**TASK**
Copy out all lines of the listing below that hold "rest".

_ _ _ _ _ _ _

(** * nexus-haul: the traversal-and-transfer pipeline of [main.go]

    A shallow embedding of the Nexus artifact migrator.  Go strings are byte
    strings ([String.string]); a run-time panic is an explicit result
    ([Panics]); the goroutine bodies are functions into a small monad that
    records the calls a worker makes (HTTP round trips, body reads and
    closes, channel sends) together with the [defer] stack of the running
    function frame. *)

From Stdlib Require Import String Ascii List ZArith Bool Arith Lia.
Import ListNotations.

Local Open Scope string_scope.
Local Open Scope list_scope.

(** ** Run-time panics *)

Inductive runtime_error : Type :=
  | SliceBoundsOutOfRange (low len : nat).

Inductive Run (A : Type) : Type :=
  | Returns (a : A)
  | Panics (p : runtime_error).

Arguments Returns {A} a.
Arguments Panics {A} p.

Definition run_bind {A B : Type} (m : Run A) (k : A -> Run B) : Run B :=
  match m with
  | Returns a => k a
  | Panics p => Panics p
  end.

Declare Scope run_scope.
Delimit Scope run_scope with run.
Notation "x <- m ;; k" := (run_bind m (fun x => k))
  (at level 100, m at next level, right associativity) : run_scope.

(** ** The Go string operations the program uses *)

(** [s[low:]]: panics when [low] exceeds [len(s)]. *)
Definition slice_from (s : string) (low : nat) : Run string :=
  if (low <=? String.length s)%nat
  then Returns (substring low (String.length s - low) s)
  else Panics (SliceBoundsOutOfRange low (String.length s)).

(** [strings.HasSuffix(s, suffix)]:
    [len(s) >= len(suffix) && s[len(s)-len(suffix):] == suffix]. *)
Definition strings_HasSuffix (s suffix : string) : bool :=
  (String.length suffix <=? String.length s)%nat
  && (substring (String.length s - String.length suffix)
                (String.length suffix) s =? suffix)%string.

(** [strings.Replace(s, old, new, 1)] for a non-empty [old]: the text
    before the first occurrence of [old], then [new], then the rest. *)
Definition strings_Replace1 (s old new : string) : string :=
  if (old =? new)%string then s
  else match index 0 old s with
       | None => s
       | Some j =>
           substring 0 j s ++ new
             ++ substring (j + String.length old)
                          (String.length s - (j + String.length old)) s
       end.

(** ** Data model *)

#[warnings="-register-all"]
Inductive Asset : Type :=
  mkAsset (Type_ : string) (Leaf : bool) (NodeName : string) (Path : string)
          (Children : list Asset) (RepositoryId : string)
          (LocallyAvailable : bool) (ArtifactTimestamp : Z)
          (ArtifactUri : string) (PomUri : string) (GroupId : string)
          (ArtifactId : string) (Version : string) (Extension : string)
          (Packaing : string).

Definition Type_ (a : Asset) : string :=
  match a with mkAsset t _ _ _ _ _ _ _ _ _ _ _ _ _ _ => t end.
Definition Leaf (a : Asset) : bool :=
  match a with mkAsset _ l _ _ _ _ _ _ _ _ _ _ _ _ _ => l end.
Definition Path (a : Asset) : string :=
  match a with mkAsset _ _ _ p _ _ _ _ _ _ _ _ _ _ _ => p end.
Definition Children (a : Asset) : list Asset :=
  match a with mkAsset _ _ _ _ cs _ _ _ _ _ _ _ _ _ _ => cs end.
Definition PomUri (a : Asset) : string :=
  match a with mkAsset _ _ _ _ _ _ _ _ _ u _ _ _ _ _ => u end.

Record AssetToStream : Type := mkAssetToStream {
  sourceURL : string;
  targetURL : string;
  contentType : string
}.

Record configFile : Type := mkConfigFile {
  SourceURL : string;
  TargetURL : string;
  SourceDownloadURL : string;
  Workers : Z
}.

Record authFile : Type := mkAuthFile {
  SourceUser : string;
  SourcePassword : string;
  TargetUser : string;
  TargetPassword : string
}.

Record confInfo : Type := mkConfInfo {
  ci_configFile : configFile;
  ci_authFile : authFile
}.

(** ** The tree queries of the processor *)

(** [for _, a := range asset.Children] returns inside its first iteration. *)
Fixpoint hasArtifacts (asset : Asset) : bool :=
  match Children asset with
  | [] => false
  | a :: _ => if Leaf a then true else hasArtifacts a
  end.

(** The loop of [getGroups], [groups] being the slice built so far. *)
Fixpoint getGroups_loop (children : list Asset) (groups : list string)
  : Run (list string) :=
  match children with
  | [] => Returns groups
  | a :: rest =>
      if (Type_ a =? "G")%string
      then (p <- slice_from (Path a) 1 ;;
            getGroups_loop rest (groups ++ [p]))%run
      else getGroups_loop rest groups
  end.

Definition getGroups (asset : Asset) : Run (list string) :=
  getGroups_loop (Children asset) [].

_ _ _ _ _ _ _

**RESPONSE TO THE EXERCISE**
    before the first occurrence of [old], then [new], then the rest. *)
  | a :: rest =>
            getGroups_loop rest (groups ++ [p]))%run
      else getGroups_loop rest groups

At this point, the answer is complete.